PDF version of the program is available.

Keynote Presentation

Professor Jaideep Srivastava

Title: Data Mining for Social Network Analysis

Abstract: A social network is defined as a social structure of individuals, who are related (directly or indirectly to each other) based on a common relation of interest, e.g. friendship, trust, etc. Social network analysis is the study of social networks to understand their structure and behavior. Social network analysis has gained prominence due to its use in different applications - from product marketing (e.g. viral marketing) to search engines and organizational dynamics (e.g. management). Recently there has been a rapid increase in interest regarding social network analysis in the data mining community. The basic motivation is the demand to exploit knowledge from copious amounts of data collected, pertaining to social behavior of users in online environments. A prime example of this are the research efforts dedicated towards the Enron email dataset. Data mining based techniques are proving to be useful for analysis of social network data, especially for large datasets that cannot be handled by traditional methods.

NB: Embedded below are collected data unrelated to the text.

(** * mo-dump: the GNU gettext [.mo] reader of [src/main.cpp]

    A shallow embedding of [mo_parser] (header and table decoding,
    [store_message]), of [quote_escape_string] and of [main], followed by
    the properties of the specification checked against it.

    Conventions of the embedding
    - a [std::string] is a [string] (a list of 8-bit [ascii]); a byte is read
      as a number with [N_of_ascii];
    - [uint32_t] values are integers of [Z] in [0, 2^32); every 32-bit
      operation of the source is written with its reduction modulo [2^32];
      [size_t] is 64 bits wide and the address arithmetic of [p[i]] is
      exact;
    - the struct overlays [(mo_header* )content.c_str()] read their fields
      in the byte order of the host, taken to be little-endian;
    - [content.c_str()] is the buffer followed by one NUL byte; a read
      outside of it has no defined behaviour and is the outcome [WildRead];
    - [std::string::substr] throws [std::out_of_range] when its position
      exceeds the size; nothing catches it, this is the outcome [Threw];
    - [hashmap_] is a finite map [gmap string string]. *)

From Stdlib Require Import ZArith Lia Ascii String List.
From stdpp Require Import base option gmap strings fin_maps pretty.

Local Open Scope string_scope.
Local Open Scope Z_scope.

(** ** Bytes and characters *)

Module Chars.

Definition NUL : ascii := "000"%char.
Definition TAB : ascii := "009"%char.
Definition LF : ascii := "010"%char.
Definition DQUOTE : ascii := "034"%char.
Definition BACKSLASH : ascii := "092"%char.

(** One-character string. *)
Definition chr (c : ascii) : string := String c EmptyString.

Definition nl : string := chr LF.

End Chars.
Import Chars.

(** ** [quote_escape_string] *)

(** The body of the [switch (c)]: what one character appends to [result]. *)
Definition escape_char (c : ascii) : string :=
  if Ascii.eqb c LF then chr BACKSLASH +:+ "n"
  else if Ascii.eqb c TAB then chr BACKSLASH +:+ "t"
  else if Ascii.eqb c NUL then chr BACKSLASH +:+ "0"
  else if Ascii.eqb c DQUOTE then chr BACKSLASH +:+ chr DQUOTE
  else if Ascii.eqb c BACKSLASH then chr BACKSLASH +:+ chr BACKSLASH
  else chr c.

(** The range-for loop, [result] being the accumulator. *)
Fixpoint escape_loop (str : string) (result : string) : string :=
  match str with
  | EmptyString => result
  | String c rest => escape_loop rest (result +:+ escape_char c)
  end.

Definition quote_escape_string (str : string) : string :=
  let result := chr DQUOTE in
  let result := escape_loop str result in
  result +:+ chr DQUOTE.

(** The escaping as the specification words it: each byte is replaced by
    its image, in order, between two double quotes. *)
Module EscapeSpec.

Definition image (c : ascii) : list ascii :=
  if decide (c = LF) then [BACKSLASH; "n"%char]
  else if decide (c = TAB) then [BACKSLASH; "t"%char]
  else if decide (c = NUL) then [BACKSLASH; "0"%char]
  else if decide (c = DQUOTE) then [BACKSLASH; DQUOTE]
  else if decide (c = BACKSLASH) then [BACKSLASH; BACKSLASH]
  else [c].

Definition escape (s : string) : string :=
  string_of_list_ascii
    ([DQUOTE] ++ concat (map image (list_ascii_of_string s)) ++ [DQUOTE]).

End EscapeSpec.

(** ** The [.mo] layout *)

(** [uint32_t] arithmetic: results are reduced modulo [2^32]. *)
Definition u32 (x : Z) : Z := x mod 2 ^ 32.

Record mo_header := {
  magic : Z;
  version : Z;
  number : Z;   (* number of strings *)
  o_offset : Z; (* offset of original string table *)
  t_offset : Z  (* offset of translated string table *)
}.

(** [mo_entry]: the field [length] of the source is [e_length] here, since
    [length] is the length of lists. *)
Record mo_entry := {
  e_length : Z;
  e_offset : Z
}.

Definition sizeof_mo_header : Z := 20.
Definition sizeof_mo_entry : Z := 8.

(** ** Reading the buffer *)

Definition content_size (content : string) : Z :=
  Z.of_nat (String.length content).

Definition c_str (content : string) : string := content +:+ chr NUL.

Definition byte_at (mem : string) (a : Z) : option Z :=
  if a <? 0 then None
  else (λ c, Z.of_N (N_of_ascii c)) <$> String.get (Z.to_nat a) mem.

(** A [uint32_t] field at address [a], least significant byte first. *)
Definition read_u32 (mem : string) (a : Z) : option Z :=
  b0 ← byte_at mem a;
  b1 ← byte_at mem (a + 1);
  b2 ← byte_at mem (a + 2);
  b3 ← byte_at mem (a + 3);
  Some (b0 + 2 ^ 8 * b1 + 2 ^ 16 * b2 + 2 ^ 24 * b3).

Definition read_header (mem : string) : option mo_header :=
  m ← read_u32 mem 0;
  v ← read_u32 mem 4;
  n ← read_u32 mem 8;
  o ← read_u32 mem 12;
  t ← read_u32 mem 16;
  Some {| magic := m; version := v; number := n; o_offset := o; t_offset := t |}.

(** [table[i]] for a table that starts [table] bytes into the buffer. *)
Definition read_entry (mem : string) (table i : Z) : option mo_entry :=
  l ← read_u32 mem (table + sizeof_mo_entry * i);
  o ← read_u32 mem (table + sizeof_mo_entry * i + 4);
  Some {| e_length := l; e_offset := o |}.

(** [content.substr(pos, len)]: [None] stands for [std::out_of_range];
    otherwise at most [len] characters, as many as the string still has. *)
Definition substr (content : string) (pos len : Z) : option string :=
  if content_size content <? pos then None
  else Some (String.substring (Z.to_nat pos)
               (Z.to_nat (Z.min len (content_size content - pos))) content).

(** ** Diagnostics and outcomes *)

(** What [process_mo_contents] writes to [std::cerr] before it returns
    early, with the numbers the message prints. *)
Inductive diagnostic :=
  | TooSmall (found expected : Z)
  | BadMagic
  | BadVersion (observed : Z)
  | TableOutOfBounds
  | EntryOutOfBounds.

Definition message (d : diagnostic) : string :=
  match d with
  | TooSmall found expected =>
      "content too small: " +:+ pretty found +:+ " bytes found, expected "
        +:+ pretty expected +:+ " at least" +:+ nl
  | BadMagic => "magic number mismatch" +:+ nl
  | BadVersion observed =>
      " header version is wrong (not 0 or 1): " +:+ pretty observed +:+ nl
  | TableOutOfBounds =>
      " header indicates more messages than file has space for..." +:+ nl
  | EntryOutOfBounds => " file ended prematurely" +:+ nl
  end.

(** How a call ends: it returns (after a diagnostic or none), an exception
    leaves it, or it read outside the buffer. *)
Inductive outcome :=
  | Returned (d : option diagnostic)
  | Threw
  | WildRead.

(** ** [mo_parser] *)

(** [hashmap_.emplace(msgid, msgstr)]: nothing happens when the key is
    already present. *)
Definition store_message (msgid msgstr : string)
    (hashmap_ : gmap string string) : gmap string string :=
  match hashmap_ !! msgid with
  | Some _ => hashmap_
  | None => <[msgid := msgstr]> hashmap_
  end.

(** The negation of [e.offset + e.length > size], the sum being a
    [uint32_t] and the comparison one of [size_t]. *)
Definition entry_fits (size : Z) (e : mo_entry) : bool :=
  u32 (e_offset e + e_length e) <=? size.

(** One iteration of the loop on [i]. *)
Inductive step :=
  | Stored (msgid msgstr : string)
  | Stop (o : outcome).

This talk will provide an up-to-date introduction to the increasingly important field of data mining in social network analysis, and a brief overview of research directions in this field. We first provide an introduction to social network analysis and then briefly survey the research in this field. Next, an overview of emerging research in data mining for social network analysis is presented. Finally, we will present our own work in two areas: (i) data mining for socio-cognitive analysis of email networks, and (ii) data mining on logs from massively multi-player online (MMO) games to understand social and group dynamics amongst players.

Speaker Bio: Jaideep Srivastava is a professor at the University of Minnesota, where he has established and led a research laboratory which conducts research in the information and knowledge aspects of computing. He has supervised 24 Ph.D. dissertations and 50 M.S. theses, and authored or co-authored over 200 papers in refereed journals and conferences. Dr Srivastava have served on the editorial boards of various journals, including IEEE TPDS, IEEE TKDE, and the VLDB journal. He has also served as Program and Conference Chair for a number of prominent conferences, especially in the area of data mining, and is on the Steering Committee for the PAKDD series of conferences. He has delivered a number of keynote addresses, plenary talks, and invited tutorials at major conferences.

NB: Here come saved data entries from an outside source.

(** What the loop of [_make_request] does from the world [w]. *)
Lemma attempts_run (url : pystr) (n : nat) : forall w,
  exists k,
    (k <= n)%nat
    /\ (0 < n -> 0 < k)%nat
    /\ requests_made (snd (attempts n url w)) = (requests_made w + k)%nat
    /\ setups_made (snd (attempts n url w)) = setups_made w
    /\ pages_loaded (snd (attempts n url w)) = pages_loaded w
    /\ has_driver (snd (attempts n url w)) = has_driver w
    /\ slept (snd (attempts n url w))
       = slept w ++ repeat RetryDelay (k - 1)
    /\ (forall i, (i < k - 1)%nat ->
          session_get (requests_made w + i) url = RequestException)
    /\ match fst (attempts n url w) with
       | Ok (Some content) =>
           session_get (requests_made w + (k - 1)) url = HttpResponse content
       | Ok None =>
           k = n
           /\ forall i, (i < n)%nat ->
                session_get (requests_made w + i) url = RequestException
       | Raise _ =>
           session_get (requests_made w + (k - 1)) url = HttpOtherError
       end.
Proof.
  induction n as [|later IH]; intros w.
  - exists 0%nat. cbn. rewrite app_nil_r, Nat.add_0_r.
    repeat split; try lia; try (intros; lia).
  - rewrite attempts_step. cbv zeta.
    destruct (session_get (requests_made w) url) as [content| |] eqn:Hget.
    + exists 1%nat. cbn. rewrite app_nil_r, Nat.add_0_r.
      repeat split; try lia; try assumption; try (intros; lia).
    + destruct later as [|later'].
      * exists 1%nat. cbn. rewrite app_nil_r.
        repeat split; try lia; try (intros; lia).
        intros i Hi. assert (i = 0)%nat by lia. subst i.
        rewrite Nat.add_0_r. exact Hget.
      * match goal with
        | |- context [attempts (S later') url ?w1] => set (w1' := w1)
        end.
        destruct (IH w1')
          as [k [Hk [Hpos [Hreq [Hset [Hpg [Hdr [Hsl [Hfail Hres]]]]]]]]].
        assert (0 < k)%nat by (apply Hpos; lia).
        exists (S k). subst w1'.
        cbn [requests_made setups_made pages_loaded has_driver slept] in *.
        split; [lia|]. split; [lia|]. split; [rewrite Hreq; lia|].
        split; [assumption|]. split; [assumption|]. split; [assumption|].
        split.
        { rewrite Hsl, <- app_assoc. f_equal.
          replace (S k - 1)%nat with (S (k - 1)) by lia. reflexivity. }
        split.
        { intros i Hi. destruct i as [|i].
          - rewrite Nat.add_0_r. exact Hget.
          - replace (requests_made w + S i)%nat
              with (S (requests_made w) + i)%nat by lia.
            apply Hfail. lia. }
        replace (requests_made w + (S k - 1))%nat
          with (S (requests_made w) + (k - 1))%nat by lia.
        destruct (fst (attempts (S later') url _)) as [[content|]|e];
          try assumption.
        destruct Hres as [-> Hall]. split; [reflexivity|].
        intros i Hi. destruct i as [|i].
        -- rewrite Nat.add_0_r. exact Hget.
        -- replace (requests_made w + S i)%nat
             with (S (requests_made w) + i)%nat by lia.
           apply Hall. lia.
    + exists 1%nat. cbn. rewrite app_nil_r, Nat.add_0_r.
      repeat split; try lia; try assumption; try (intros; lia).
Qed.
End Requests.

Dr Srivastava has a very active interaction with the industry, in both consulting and executive roles. Specifically, during a 2-year sabbatical during 1999-2001, he lead a corporate data mining team at Amazon.com (www.amazon.com) and built a data analytics department at Yodlee (www.yodlee.com) from the ground up. More recently, he spent two years as the Chief Technology Officer for Persistent Systems, where he built an RandD division and oversaw the redesign of the training and technical vitalization program for 2,200+ engineers. He has provided technology and technology strategy advice to a number of large corporations including Cargill, United Technologies, IBM, Honeywell, 3M, and Eaton. He has served in an advisory capacity to a number of small companies, including Lancet Software and Infobionics.

Dr Srivastava has also played an active advisory role in the government sector. Specifically, he has served as the US federal government's expert witness in a nationally significant tax case. He is presently serving as Senior Technology Advisor to the State of Minnesota, and is on the Technology Advisory Council to the Chief Minister of Maharashtra, India. He is a Fellow of the IEEE, and has been an IEEE Distinguished Visitor.

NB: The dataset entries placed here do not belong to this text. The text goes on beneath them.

(** More fuel does not change a run that finished. *)
Lemma page_loop_mono n : ∀ n' params g rp d e (s : state W),
  (n ≤ n')%nat →
  finished (page_loop http_get n params g rp d e s).2 →
  page_loop http_get n' params g rp d e s
  = page_loop http_get n params g rp d e s.
Proof.
  induction n as [|n IH]; intros n' params g rp d e s Hn Hfin.
  - simpl in *. destruct (Z.ltb_spec d e); [done|].
    by rewrite page_loop_done by lia.
  - destruct n' as [|n']; [lia|].
    destruct (Z.lt_ge_cases d e) as [Hlt | Hge];
      [| by rewrite !page_loop_done by done].
    destruct (http_get (deref s params) (world s)) as [r w'] eqn:Hget.
    destruct (unexpected (status_code r)) eqn:Hst.
    + rewrite !(page_loop_skip _ _ _ _ _ _ _ _ _ Hlt Hget Hst) in *.
      f_equal. apply IH; [lia | done].
    + destruct (resultats r) as [c|y|] eqn:Hres.
      * rewrite !(page_loop_yield _ _ _ _ _ _ _ _ _ _ Hlt Hget Hst Hres) in *.
        f_equal. apply IH; [lia | done].
      * by rewrite !(page_loop_raise_body _ _ _ _ _ _ _ _ _ _ Hlt Hget Hst
                       Hres).
      * by destruct (resultats_not_out_of_fuel r).
Qed.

Industry Keynote Presentation

Dr Bhavani Raskutti

Title: Partnership between research and industry for developing innovative data mining applications

Abstract: In this talk, Bhavani will argue for the need for strong and equal partnership between industry and research to develop innovative data mining solutions to solve real world problems. Bhavani will draw on examples from her experience as a researcher at Telstra to tease out the role that research and industry play during such a partnership, and highlight some of the factors that contribute to the successful implementation of innovative data mining solutions.

Speaker Bio: Dr Bhavani Raskutti is the manager of Westpac's Predictive Modelling Unit, where she has implemented a series of productivity improvements and automation to deliver more accurate models in a significantly shorter time frame. These improvements have resulted in more consistent leveraging of predictive models by the business for customer relationship management.

Prior to Westpac, Bhavani was a Lead Researcher for Telstra's Artificial Intelligence unit. Her areas of interest included natural language understanding, clustering, machine learning and text mining. Some of her commercial achievements in Telstra include: Successful commercialisation of an internally developed search engine, Improvement in marketing and sales effectiveness through the business' adoption of innovative predictive models to improve customer targeting for churn and up-sell, and Implementation of automated text based analysis tool to improve customer complaint handling.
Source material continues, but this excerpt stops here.